→ **WHAT YOU ARE ASKED TO DO**
Starting at the line containing "runs (cleanup_rest i" and ending at the line containing "destruct a as [e|[x|]]; simpl in S.", print every line of the material below exactly, both ends included, and stop there.
[DATA FOR THE TASK — start]
Lemma deleteStaleDependencies_runs i t r :
  runs (deleteStaleDependencies i) t r ->
  (exists x t1, r = None /\ runs (GetCurrentTable (AppDb i)) t1 (Some (inr (Some x))) /\
     t = t1 /\ not_removed i = true /\ ConnectorsManaged (Instance i) = true /\
     TableNameToConnectorName x (AppName (Spec (Instance i))) = None) \/
  exists errs cur conns tables, r = Some errs /\ cleanup i t errs cur conns tables.
Proof.
  intros R. unfold deleteStaleDependencies in R.
  destruct (kept_by_status i) as [kt kc] eqn:K.
  apply runs_bind_inv in R as [(t0 & t1 & a & -> & R0 & R1)|[R _]];
    [|by apply safe_runs in R; [|auto with cyndi_prog]].
  assert (S : forall errs kt' kc',
    kt' = kept_tables i (view_table a) -> kc' = kept_connectors i (view_table a) ->
    errs = err_of a ->
    runs (cleanup_rest i errs kt' kc') t1 r ->
    exists errs cur conns tables, r = Some errs /\ cleanup i (t0 ++ t1) errs cur conns tables).
  { intros errs kt' kc' -> -> -> R'.
    apply cleanup_rest_runs in R' as (conns & tables & t2 & t3 & xs & es & -> & ? & ? & ? & ->).
    exists (err_of a ++ err_of conns ++ omap delete_error xs ++ err_of tables ++ es), a, conns, tables.
    split; [done|]. exists t0, t2, t3, xs, es. done. }
  unfold kept_tables, kept_connectors in S. rewrite K in S. simpl in S.
  destruct a as [e|[x|]]; simpl in S.
  - right. eapply (S [e]); [..|exact R1]; [|by repeat case_match; rewrite app_nil_r|done].
    by case_match; rewrite app_nil_r.
  - destruct (not_removed i) eqn:N; simpl in S.
    + destruct (ConnectorsManaged (Instance i)) eqn:M; simpl in S.
      * destruct (TableNameToConnectorName x _) as [c|] eqn:T; simpl in R1.
        -- right. by eapply (S []); [..|exact R1].
        -- run_inv R1. subst. left. exists x, t0. rewrite app_nil_r. done.
      * right. eapply (S []); [..|exact R1]; [done| |done]. by rewrite app_nil_r.
    + right. eapply (S []); [..|exact R1]; [| |done]; by rewrite app_nil_r.
  - right. eapply (S []); [..|exact R1]; [|by repeat case_match; rewrite app_nil_r|done].
    by case_match; rewrite app_nil_r.
Qed.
[DATA FOR THE TASK — finish]
→ **ANSWER SPACE**
    runs (cleanup_rest i errs kt' kc') t1 r ->
    exists errs cur conns tables, r = Some errs /\ cleanup i (t0 ++ t1) errs cur conns tables).
  { intros errs kt' kc' -> -> -> R'.
    apply cleanup_rest_runs in R' as (conns & tables & t2 & t3 & xs & es & -> & ? & ? & ? & ->).
    exists (err_of a ++ err_of conns ++ omap delete_error xs ++ err_of tables ++ es), a, conns, tables.
    split; [done|]. exists t0, t2, t3, xs, es. done. }
  unfold kept_tables, kept_connectors in S. rewrite K in S. simpl in S.
  destruct a as [e|[x|]]; simpl in S.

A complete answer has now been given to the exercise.